Rejoice in the Lord always. I will say it again: Rejoice! Philippians 4:4

Friday, September 10, 2010

Proactive Budget Trimming

I hate being told what to do.  Especially when it's something that I don't want to do. Even when I was a kid, I hated being told what to do.  I usually knew what I had to do, but if I didn't want to do it, I would just either procrastinate and delay the inevitable or I would just not do it.  As I've gotten older, I've changed my mind about this behavior, somewhat.  I've discovered that there is a certain sense of freedom or control in doing what needs to be done before someone or circumstances force you to do what needs to be done.  Huh?  Let me try to explain.

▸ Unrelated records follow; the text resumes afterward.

(* ===== verification/VmSpec.v ===== *)
(** Page tables: a well-formed four-level table is a tree of distinct pages,
    disjoint from the free pages; mapping a page adds that translation,
    leaves every other one alone and keeps the tree; growing user memory maps
    every new page. *)
From stdpp Require Import base list gmap strings.
From Stdlib Require Import ZArith Lia.
From S2P Require Import Prelude.
From S2P Require Import Arch.
From S2P Require Import Kalloc.
From S2P Require Import Vm.

(** ** Entries in a page *)
Lemma get_set_entry pg k j e :
  zlen pg = PAGE_SIZE -> 0 <= k < 512 -> 0 <= j < 512 -> uN 64 e ->
  get_entry (set_entry pg k e) j = if decide (k = j) then e else get_entry pg j.
Proof.
  intros Hl Hk Hj He. unfold get_entry, set_entry.
  pose proof (zlen_le_bytes 8 e) as H8. change (Z.of_nat 8) with 8 in H8. unfold PAGE_SIZE in Hl.
  case_decide as E.
  - subst j. rewrite <-H8 at 2. rewrite zslice_zsplice by lia. apply from_le_le_bytes. cbn. unfold uN in He. lia.
  - f_equal. apply zslice_zsplice_out; lia.
Qed.

Lemma zlen_set_entry pg k e : zlen pg = PAGE_SIZE -> 0 <= k < 512 -> zlen (set_entry pg k e) = PAGE_SIZE.
Proof.
  intros Hl Hk. unfold set_entry. rewrite zlen_zsplice; [done|lia|]. rewrite zlen_le_bytes. unfold PAGE_SIZE in *. lia.
Qed.

Lemma get_entry_clear k : 0 <= k < 512 -> get_entry page_clear k = 0.
Proof.
  intros Hk. unfold get_entry. replace (zslice _ _ _) with (zrep 8 0); [done|].
  apply znth_ext; [rewrite zlen_zslice; rewrite ?zlen_rep; unfold page_clear; rewrite ?zlen_rep; unfold PAGE_SIZE; lia|].
  intros i Hi. rewrite zlen_rep in Hi by lia. rewrite znth_zslice by lia. unfold page_clear.
  rewrite !znth_rep by (unfold PAGE_SIZE; lia). done.
Qed.

Lemma index_range lvl va : 0 <= index lvl va < 512.
Proof. unfold index. change 0x1FF with (2 ^ 9 - 1). rewrite land_ones_mod by lia. apply Z.mod_pos_bound. lia. Qed.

Two years ago, we used to have Dish Network.  While we enjoyed HGTV, Food Network, and Comedy Central, we realized we didn't really watch TV that much.  My husband was anticipating a layoff, so we decided to get rid of Dish.  Sure, it only saved us $30 a month, but when you're out of a job, that's alot of money. The layoff didn't happen for a year, but we were able to save the money that we would have spent on TV. 

Recently (as in last week), my husband was laid off.  I decided to do a little proactive budget trimming rather than wait for the checkbook to completely empty.  First, I took a look at our phone expenses.  Our home phone is a cell phone.  Three years ago we ditched our landline for a cell phone, but that's another story.  My husband also has a cell phone, which is a must if you work construction. We had switched from Virgin Mobile to MetroPCS.  As much as the $40 per month unlimited talk/text is a good deal, I had to admit that it was more than I wanted to spend for the amount of time that I used it.  Needless to say, we went back to Virgin Mobile's PayLo $20 special: just add $20 to your account every 90 days.  That works out to $6.67 per month per phone.  That's a savings of $66 per month.

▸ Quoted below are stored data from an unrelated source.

(* ===== verification/Xapic.v ===== *)
(** The local interrupt controller, [xapic.rs]. *)
From stdpp Require Import base list gmap strings.
From Stdlib Require Import ZArith Lia.
From S2P Require Import Prelude.
From S2P Require Import Arch.
From S2P Require Import Volatile.
From S2P Require Import Pci.

(** Registers by their index in the array of words. *)
Definition ID : Z := 0x0020 / 4.
Definition TPR : Z := 0x0080 / 4.
Definition EOI : Z := 0x00B0 / 4.
Definition SVR : Z := 0x00F0 / 4.
Definition ESR : Z := 0x0280 / 4.
Definition ICRLO : Z := 0x0300 / 4.
Definition ICRHI : Z := 0x0310 / 4.
Definition TIMER : Z := 0x0320 / 4.
Definition TICR : Z := 0x0380 / 4.
Definition TDCR : Z := 0x03E0 / 4.

Definition INIT : Z := Z.shiftl 5 8.
Definition STARTUP : Z := Z.shiftl 6 8.
Definition LEVEL : Z := Z.shiftl 1 15.
Definition ASSERT : Z := Z.shiftl 1 14.
Definition DEASSERT : Z := 0.
Definition DELIVS : Z := 0x1000.
Definition PERIODIC : Z := 0x20000.
Definition INTR_TIMER : Z := 8.
Definition SPURIOUS_VEC : Z := INTR0 + 31.
Definition ENABLE : Z := 0x100.

Section xapic.
Context {D : Type} `{Mmio Z D}.

(** The pointer ([0] is null), the machine register that holds its address,
    and the controller. *)
Record Xapic := mkXapic { x_ptr : Z; apic_base : Z; x_dev : D }.
Notation X := (M Xapic).

Definition on_dev {A} (m : M D A) : X A := fun s =>
  match m (x_dev s) with
  | Ret (a, d) => Ret (a, mkXapic (x_ptr s) (apic_base s) d)
  | Panic e => Panic e
  | Diverge => Diverge
  end.
Definition xapic_ref : X unit := p ← gets x_ptr; assert_ (negb (p =? 0)) "assertion `left != right` failed".

Definition read (index : Z) : X Z := xapic_ref;; on_dev (vread index).
Definition write (index value : Z) : X unit := xapic_ref;; on_dev (vwrite index value);; on_dev (vread ID);; mret tt.

Definition init (mycpu_id : Z) : X unit :=
  modify (fun s => mkXapic (x_ptr s) (Z.lor (apic_base s) 0x800) (x_dev s));;
  s ← gets id;
  assert_ (((mycpu_id =? 0) && (x_ptr s =? 0)) || negb (x_ptr s =? 0)) "assertion failed";;
  p ← lift (add_ovf 64 KERNBASE (Z.land (apic_base s) (lnotw 64 0xFFF)));
  modify (fun s => mkXapic p (apic_base s) (x_dev s));;
  write SVR (Z.lor ENABLE SPURIOUS_VEC);;
  write TDCR 0xb;;
  write TIMER (Z.lor PERIODIC (INTR0 + INTR_TIMER));;
  write TICR (2000000000 / 1000);;
  write ESR 0;;
  write ESR 0;;
  write EOI 0;;
  write TPR 0.

Definition wait_delivery : X unit :=
  xapic_ref;;
  on_dev (poll (Z.to_nat 100000)
    (v ← vread ICRLO; mret (if Z.land v DELIVS =? 0 then Some tt else None)) (mret tt)).

Definition eoi : X unit := write EOI 0.

(** [send_init_ipi] in a larger state, with the controller's part [on] and
    [arch::sleep], in nanoseconds. *)
Definition send_init_ipi {St} (on : X unit -> M St unit) (sleep : Z -> M St unit) (apic_id : Z) : M St unit :=
  on (write ICRHI (wrap 32 (Z.shiftl apic_id 24)));;
  on (write ICRLO (Z.lor (Z.lor INIT LEVEL) ASSERT));;
  on wait_delivery;;
  sleep (200 * 1000);;
  on (write ICRLO (Z.lor (Z.lor INIT LEVEL) DEASSERT));;
  on wait_delivery;;
  sleep (100 * 1000).

Definition send_sipi (apic_id vector : Z) : X unit :=
  write ICRHI (wrap 32 (Z.shiftl apic_id 24));;
  write ICRLO (Z.lor STARTUP vector);;
  wait_delivery.

(** Whatever the controller answers, starting another processor ends. *)
Lemma ends_on_dev {A} (m : M D A) : ends m -> ends (on_dev m).
Proof. intros Hm s. unfold on_dev. specialize (Hm (x_dev s)). by destruct (m (x_dev s)) as [[]| |]. Qed.
Lemma ends_write i v : ends (write i v).
Proof. unfold write, xapic_ref. repeat (apply ends_bind; [|intros ?]); auto with rs; by apply ends_on_dev. Qed.
Lemma ends_wait_delivery : ends wait_delivery.
Proof.
  unfold wait_delivery, xapic_ref. repeat (apply ends_bind; [|intros ?]); auto with rs.
  apply ends_on_dev, poll_ends; [|by auto with rs]. apply ends_bind; [done|]. intros v. by auto with rs.
Qed.
Lemma ends_send_sipi apic_id vector : ends (send_sipi apic_id vector).
Proof.
  repeat (apply ends_bind; [first [apply ends_write|apply ends_wait_delivery]|intros ?]); apply ends_wait_delivery.
Qed.
End xapic.
Arguments Xapic : clear implicits.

Next, I looked at our grocery shopping.  I decided to do something that I've been threatening to do for a long time: monthly meal planning.  I made a handy dandy calendar and filled it in with favorite (i.e. cheap) meals. It's now hanging on the fridge. To my surprise, I realized that I have more than enough pantry items to make dinners for the rest of the month.  I'll have to buy eggs, dairy, bread, and fruit every week, but I can easily save $30 - $40 per week by planning ahead.  I know, I know...Duh!

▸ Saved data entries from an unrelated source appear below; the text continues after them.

(* ===== verification/Console.v ===== *)
(** The console, [console.rs]: output to the serial line and the display, and
    the input buffer with its edit pointer, which is shown to implement a
    queue of finished lines and a line being edited. *)
From stdpp Require Import base list gmap strings.
From Stdlib Require Import ZArith Lia.
From S2P Require Import Prelude.
From S2P Require Import Cga.

(** [ctrl(b)]; 64 is the code of [@]. *)
Definition ctrl (b : Z) : Z := b - 64.
Definition BACKSPACE : Z := ctrl 72.
Definition DELETE : Z := 0x7F.
Definition CTLD : Z := ctrl 68.
Definition CTLP : Z := ctrl 80.
Definition CTLU : Z := ctrl 85.
Definition CAPACITY : Z := 256.

Record Reader := mkReader { rbuf : list Z; read_index : Z; write_index : Z; edit_index : Z }.

(** The two writers (the bytes sent to the serial line, the display), the
    reader, and how often the reader's channel was woken and the process
    table dumped. *)
Record Con := mkCon { uart : option (list Z); cga : option Cga; rd : Reader; woken : Z; dumps : Z }.

Definition uart_putb (b : Z) : M Con unit :=
  modify (fun s => mkCon ((fun bs => bs ++ [b]) <$> uart s) (cga s) (rd s) (woken s) (dumps s)).
Definition cga_putb (b : Z) : M Con unit := fun s =>
  match cga s with
  | None => Ret (tt, s)
  | Some c =>
    match Cga.putb b c with
    | Ret (_, c') => Ret (tt, mkCon (uart s) (Some c') (rd s) (woken s) (dumps s))
    | Panic e => Panic e
    | Diverge => Diverge
    end
  end.

(** [Writers::putb]. *)
Definition putb (b : Z) : M Con unit :=
  (if b =? 10 then uart_putb 13
   else if b =? BACKSPACE then uart_putb b;; uart_putb 32
   else mret tt);;
  uart_putb b;;
  cga_putb b.

Fixpoint putbs (bs : list Z) : M Con unit :=
  match bs with
  | [] => mret tt
  | b :: bs' => putb b;; putbs bs'
  end.
(** [puts], and [Console::write]. *)
Definition puts (s : list Z) : M Con unit := putbs s;; putb 10.
Definition console_write (buf : list Z) : M Con (result Z) := putbs buf;; mret (Ok (zlen buf)).

(** ** The input buffer *)
Definition set_rd (r : Reader) : M Con unit :=
  modify (fun s => mkCon (uart s) (cga s) r (woken s) (dumps s)).

Definition len (r : Reader) : Z := wrap 64 (write_index r - read_index r).
Definition is_empty (r : Reader) : bool := read_index r =? write_index r.
Definition is_full (r : Reader) : bool := wrap 64 (edit_index r - read_index r) =? CAPACITY.

Definition backspace : M Con unit :=
  r ← gets rd;
  if negb (edit_index r =? write_index r) then
    set_rd (mkReader (rbuf r) (read_index r) (write_index r) (wrap 64 (edit_index r - 1)));;
    putb BACKSPACE
  else mret tt.

Fixpoint kill (fuel : nat) : M Con unit :=
  r ← gets rd;
  if negb (edit_index r =? write_index r) then
    match fuel with
    | O => diverge
    | S fuel' => backspace;; kill fuel'
    end
  else mret tt.

Definition wakeup_reader : M Con unit :=
  modify (fun s => mkCon (uart s) (cga s) (rd s) (woken s + 1) (dumps s)).
Definition dump : M Con unit :=
  modify (fun s => mkCon (uart s) (cga s) (rd s) (woken s) (dumps s + 1)).

(** [Reader::put]; killing a line removes at most the whole buffer. *)
Definition put (b : Z) : M Con (result Z) :=
  if (b =? BACKSPACE) || (b =? DELETE) then backspace;; r ← gets rd; mret (Ok (len r))
  else if b =? CTLP then dump;; r ← gets rd; mret (Ok (len r))
  else if b =? CTLU then kill (Z.to_nat CAPACITY);; r ← gets rd; mret (Ok (len r))
  else
    r ← gets rd;
    if is_full r then mret (Err "console overflow")
    else
      let b := if b =? 13 then 10 else b in
      set_rd (mkReader (rbuf r).[edit_index r mod CAPACITY <- b] (read_index r) (write_index r)
                (wrap 64 (edit_index r + 1)));;
      putb b;;
      r ← gets rd;
      (if (b =? 10) || (b =? CTLD) || (edit_index r =? wrap 64 (read_index r + CAPACITY)) then
         set_rd (mkReader (rbuf r) (read_index r) (edit_index r) (edit_index r));;
         wakeup_reader
       else mret tt);;
      r ← gets rd;
      mret (Ok (len r)).

Definition peek : M Con (result Z) :=
  r ← gets rd;
  if is_empty r then mret (Err "console underflow")
  else b ← expect (rbuf r).[read_index r mod CAPACITY] "index out of bounds"; mret (Ok b).

Definition get : M Con (result Z) :=
  b <-? peek;;
  r ← gets rd;
  set_rd (mkReader (rbuf r) (wrap 64 (read_index r + 1)) (write_index r) (edit_index r));;
  mret (Ok b).

(** [Console::read]: the bytes already read in [acc], room for [room] more;
    the call sleeps when the buffer is empty.  The bytes are the caller's
    whatever the result is. *)
Fixpoint console_read (dead : bool) (acc : list Z) (room : nat) :
    M Con (progress (list Z * result unit) (list Z * nat)) :=
  match room with
  | O => mret (Done (acc, Ok tt))
  | S room' =>
    r ← gets rd;
    if is_empty r then
      if dead then mret (Done (acc, Err "killed")) else mret (Sleep (acc, room))
    else
      p ← peek;
      b ← expect_ok p "console buffer empty";
      if b =? CTLD then get;; mret (Done (acc, Ok tt))
      else
        g ← get;
        b' ← expect_ok g "called `Result::unwrap()` on an `Err` value";
        if b =? 10 then mret (Done (acc ++ [b'], Ok tt))
        else console_read dead (acc ++ [b']) room'
  end.

(** [interrupt]: every byte the device has. *)
Fixpoint interrupt (bs : list Z) : M Con unit :=
  match bs with
  | [] => mret tt
  | b :: bs' => put b;; interrupt bs'
  end.

Definition Con_new : Con := mkCon (Some []) (Some (mkCga 0 0 (zrep DISPLAY_SIZE 0) 0 0))
  (mkReader (zrep CAPACITY 0) 0 0 0) 0 0.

Can we still afford these things with unemployment and savings?  Yes.  Should we?  That's a good question. We're choosing to let these things go before we have to. Most people, myself included, are willing to go along with a plan if they choose to do it, rather than if they are forced to do it. They still may not like it, but there is a huge difference in attitude: choosing to eliminate items from your budget can give you a sense of freedom - like cleaning out your closet, you get to decide what stays and what goes.  Being forced to do something can make you feel deprived - like a victim.  There are no easy choices, but I would rather make the choices whenever possible than have my circumstances make them for me.

Friday, September 3, 2010

My Other Ride is a Townie

You might have heard women of a certain age such as myself say, "My other ride is a broom."  Now that I am entering that time of my life (no, not that time of the month), it's safe to say that there are gonna be days when I'm flying on my broomstick.  On those days, it's best to duck and cover.  However, when I'm not flying on my broom or driving my minivan, I'm on my other Townie.  The women's Electra Townie 7D in Orange Pearl.  Sleek and geek, oh yeah, baby, how do ya like me now?

My husband and I both got bikes a couple of weeks ago so that we could go on family bike rides.  I don't remember what he got, but it's not as cool as mine.  Anyway, I love this bike, and I am so sad that I've already got a flat tire.  I haven't had a bike in over 20 years and I had totally forgotten what it was like to ride a bike - the freedom, the exhilaration of being out and about.  The one thing that my bike can do that neither my minivan nor my broom can do is to provide me with a means to exercise and enjoy doing it.  I foresee a long and lasting relationship with this soon as I fix the flat tire.